Tag Archives: crazy

We’re all mad here…

March is a new month, and I like to freshen up the old website on a monthly basis. While I don’t feel the need to reflect the month every time, on occasion it’s fun. What can you say about March? It’s usually a muddy mess here. This brings me to the hare.

March is the breeding month for old world hares. The season actually extends both directions past March, but that’s the popular belief and I’m going with it.

The old saying I remember is, “Mad as a March Hare.” Others have used, “Brainless as a March Hare.” So apparently old Bugs gets kind of offbeat during the mating season. They run around and chase each other, for the obvious reason. They stand up and box. They also sometimes randomly jump and do weird flips. In the rabbit circle, these jumps are called binkies.

But wait; rabbits and hares are actually different creatures. They’re related to each other, and look similar, but they’re different too. About the only fact is they’re both rodents, but so is a beaver and nobody gets him confused. As we’ve moved away from an agricultural way of life, they’re all just bunnies now. Bunny is a term of endearment, and not a proper name.

In general terms, rabbits are born blind and hairless. They live underground and are built more compactly to accomodate this lifestyle. A rabbit’s best defense is to hide from you. They like softer food like grasses and your vegetables. Rabbits make good pets.

Hares are longer and leaner. If you look at him, he’s built for speed. He generally has bigger feet and longer ears. Hares are born fully furred and can see from day one. They are capabable of moving about an hour after birth. Their fur is generally tipped in black. They nest above ground. If he see’s you, he’s going to run. While there is some crossover in foods, hares are more browsers than rabbits. Hares are more likely to go for bark, the tips of branches, or leafy shoots. Hares are the ones that kill your trees in tough winters. Hares do not make good pets. They aren’t named after the fact that they have hair from birth. My research says it’s actually a twisting of a German word meaning grey.

If you think about life above ground, running is a decent way of staying alive. When you have a handy burrow, or warren if you’re being proper, you don’t need to be as fast.

Now it gets crazy mad.

Jackrabbits are actually hares.

Cottontails, which nest above ground, are still in fact rabbits. Some cottontails have black tips to their fur – still rabbits.

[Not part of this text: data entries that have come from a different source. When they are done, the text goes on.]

(** X4. The known URLs and the known languages of a stored document only
    grow: on a catalogue of the shape the scraper writes, after any
    sequence of calls of [add_or_update_document] the document is at the
    same position and its earlier lists of URLs and of languages are
    prefixes of the later ones. *)
Theorem urls_and_languages_only_grow calls c i d :
  shaped c → documents_of c !! i = Some d →
  ∃ d', documents_of (upsert_all calls c) !! i = Some d' ∧
        known_urls d `prefix_of` known_urls d' ∧
        known_languages d `prefix_of` known_languages d'.
Proof.
  intros Hc. rewrite upsert_all_shaped by done.
  rewrite documents_of_with_documents by done.
  assert (Forall shaped_doc (documents_of c)) as Hl.
  { destruct Hc as (m & md & l & -> & _ & Hl & Hall). simpl. by rewrite Hl. }
  clear Hc. revert d Hl. generalize (documents_of c).
  induction calls as [|[info now] rest IH]; intros l d Hl Hi; simpl.
  - by exists d.
  - destruct (upserted_grows info now l i d Hl Hi) as (d1 & Hi1 & Hu1 & Hl1).
    destruct (IH (upserted info now l) d1) as (d' & Hi' & Hu' & Hl');
      [by apply upserted_shaped|done|].
    exists d'. split; [done|]. split; by etrans.
Qed.
(** * The IPC provider backend of Mist (modules/ipc/ipcProviderBackend2.js)

    A shallow embedding of the request gateway between the views of the
    browser and the socket of the Ethereum node: error synthesis
    ([makeError], [returnError]), the security filter ([testPayload],
    [filterRequestResponse]), the privileged-action gate ([checkRequests]),
    request correlation ([getResponseEvent], the socket's data handler,
    [timeout], [destroy]), connecting ([connect], the handler of
    [ipcProvider-create]), the request entry point ([sendRequest]) and the
    node-state handler of the class-based backend ([_onNodeStateChanged]).

    JavaScript values are trees; the five module-level JSON-RPC templates are
    the only objects the code shares between calls and mutates, so they live
    in a store and are referred to by name ([VRef]).  Every function that
    mutates state or can raise a TypeError runs in the monad [M]. *)

From Stdlib Require Import ZArith List String Ascii Bool Lia DecimalString.
Import ListNotations.

Set Warnings "-register-all".

Local Open Scope string_scope.
Local Open Scope list_scope.

(** ** JavaScript values *)

(** The five templates declared at the top of the module closure. *)
Inductive tref : Type :=
| errorMethod
| errorTimeout
| errorUnlock
| errorSendTxBatch
| nonExistingRequest.

Definition tref_eqb (a b : tref) : bool :=
  match a, b with
  | errorMethod, errorMethod
  | errorTimeout, errorTimeout
  | errorUnlock, errorUnlock
  | errorSendTxBatch, errorSendTxBatch
  | nonExistingRequest, nonExistingRequest => true
  | _, _ => false
  end.

(** Numbers are modelled as integers (request ids, error codes, gas
    amounts); an object is the list of its own properties in order; [VRef]
    is a reference to one of the shared templates. *)
Inductive value : Type :=
| VUndefined
| VNull
| VBool (b : bool)
| VNum (n : Z)
| VStr (s : string)
| VArr (elems : list value)
| VObj (props : list (string * value))
| VRef (r : tref).

(** The mutable part of a template: [error.message] and [id]. *)
Record template : Type := mkTemplate {
  t_message : string;
  t_id : value
}.

(** The store of the five templates. *)
Record templates : Type := mkTemplates {
  tm_errorMethod : template;
  tm_errorTimeout : template;
  tm_errorUnlock : template;
  tm_errorSendTxBatch : template;
  tm_nonExistingRequest : template
}.

Definition get_template (ts : templates) (r : tref) : template :=
  match r with
  | errorMethod => tm_errorMethod ts
  | errorTimeout => tm_errorTimeout ts
  | errorUnlock => tm_errorUnlock ts
  | errorSendTxBatch => tm_errorSendTxBatch ts
  | nonExistingRequest => tm_nonExistingRequest ts
  end.

Definition update_template (ts : templates) (r : tref) (t : template) : templates :=
  match r with
  | errorMethod =>
      mkTemplates t (tm_errorTimeout ts) (tm_errorUnlock ts)
                  (tm_errorSendTxBatch ts) (tm_nonExistingRequest ts)
  | errorTimeout =>
      mkTemplates (tm_errorMethod ts) t (tm_errorUnlock ts)
                  (tm_errorSendTxBatch ts) (tm_nonExistingRequest ts)
  | errorUnlock =>
      mkTemplates (tm_errorMethod ts) (tm_errorTimeout ts) t
                  (tm_errorSendTxBatch ts) (tm_nonExistingRequest ts)
  | errorSendTxBatch =>
      mkTemplates (tm_errorMethod ts) (tm_errorTimeout ts) (tm_errorUnlock ts)
                  t (tm_nonExistingRequest ts)
  | nonExistingRequest =>
      mkTemplates (tm_errorMethod ts) (tm_errorTimeout ts) (tm_errorUnlock ts)
                  (tm_errorSendTxBatch ts) t
  end.

(** [if (error.error)]: every template but [nonExistingRequest] has one. *)
Definition has_error (r : tref) : bool :=
  match r with
  | nonExistingRequest => false
  | _ => true
  end.

Definition error_code (r : tref) : Z :=
  match r with
  | errorMethod => (-32601)%Z
  | _ => (-32603)%Z
  end.

(** The object a template currently is. *)
Definition template_object (ts : templates) (r : tref) : value :=
  match r with
  | nonExistingRequest =>
      VObj [("jsonrpc", VStr "2.0");
            ("method", VStr "eth_nonExistingMethod");
            ("params", VArr []);
            ("id", t_id (get_template ts r))]
  | _ =>
      VObj [("jsonrpc", VStr "2.0");
            ("error", VObj [("code", VNum (error_code r));
                            ("message", VStr (t_message (get_template ts r)))]);
            ("id", t_id (get_template ts r))]
  end.

(** The templates as the module declares them. *)
Definition initial_templates : templates :=
  mkTemplates
    (mkTemplate "Method '__method__' not allowed." (VStr "__id__"))
    (mkTemplate "Request timed out for method  '__method__'." (VStr "__id__"))
    (mkTemplate "Transaction denied" (VStr "__id__"))
    (mkTemplate
       "Transactions denied, sendTransaction is not allowed in batch requests."
       (VStr "__id__"))
    (mkTemplate EmptyString (VStr "__id__")).

(** ** Primitive operations on values *)

Definition truthy (v : value) : bool :=
  match v with
  | VUndefined | VNull => false
  | VBool b => b
  | VNum n => negb (Z.eqb n 0)
  | VStr s => negb (String.eqb s EmptyString)
  | VArr _ | VObj _ | VRef _ => true
  end.

(** [a === b].  Arrays and objects compare by identity; the code only ever
    compares an object of one parsed message with a literal, or with an
    object of another message or another position, so two trees are never
    the same object.  Two references are the same object when they name the
    same template. *)
Definition strict_eq (a b : value) : bool :=
  match a, b with
  | VUndefined, VUndefined => true
  | VNull, VNull => true
  | VBool x, VBool y => Bool.eqb x y
  | VNum x, VNum y => Z.eqb x y
  | VStr x, VStr y => String.eqb x y
  | VRef x, VRef y => tref_eqb x y
  | _, _ => false
  end.

Fixpoint assoc (k : string) (props : list (string * value)) : option value :=
  match props with
  | [] => None
  | (k', v) :: rest => if String.eqb k k' then Some v else assoc k rest
  end.

(** The value of an own property of an object, [undefined] when absent. *)
Definition field (props : list (string * value)) (k : string) : value :=
  match assoc k props with
  | Some x => x
  | None => VUndefined
  end.

(** [obj[k] = v] on an object's own properties. *)
Fixpoint set_assoc (k : string) (v : value) (props : list (string * value))
  : list (string * value) :=
  match props with
  | [] => [(k, v)]
  | (k', v') :: rest =>
      if String.eqb k k' then (k, v) :: rest else (k', v') :: set_assoc k v rest
  end.

Definition string_of_nat (n : nat) : string :=
  NilZero.string_of_int (Z.to_int (Z.of_nat n)).

Definition string_of_Z (n : Z) : string :=
  NilZero.string_of_int (Z.to_int n).

Fixpoint chars (s : string) : list value :=
  match s with
  | EmptyString => []
  | String c rest => VStr (String c EmptyString) :: chars rest
  end.

(** [v[i]] for an index [i]; [None] is the TypeError of reading a property of
    [undefined] or [null]. *)
Definition get_index (v : value) (i : nat) : option value :=
  match v with
  | VUndefined | VNull => None
  | VBool _ | VNum _ => Some VUndefined
  | VStr s => Some (nth i (chars s) VUndefined)
  | VArr l => Some (nth i l VUndefined)
  | VObj props => Some (field props (string_of_nat i))
  | VRef _ => Some VUndefined
  end.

The March Hare, from Alice in Wonderland, is usually illustrated with straw on his head. This is because that was a popular way of illustrating the mentally deficient way back when. I have no idea why this came to be. If you know, tell me in the comments.

If he turns white in the winter, he’s a hare. Not all hares turn white. The blacktailed jackrabbit, which is a hare, does not turn white in the winter. The whitetail jackrabbit, still a hare, does turn white. No rabbits turn white in the winter.

Out west, when something or someone runs, we call it jackrabbiting. But all jackrabbits, regardless of species are hares. Hares tend to run, get it?

Both rabbits and hares have a hare lip. Why make the hare the example? I have no idea.

Rabbit is so good to eat that it’s actually commercially raised for that purpose. You can choke down a hare if you’re in survival mode, but wouldn’t order it on purpose.

We use many terms dating back to the hare in our modern language. Most folks forget where they originate. I’ve aleady mentiontioned the hare lip, but in basketball we have March Madness. There are March Madness sales at stores too. The tortoise, which is not a turtle, did not race a rabbit he raced a hare, which may have been a jackrabbit, which is still actually a hare.

So for March, “We’re all mad here.”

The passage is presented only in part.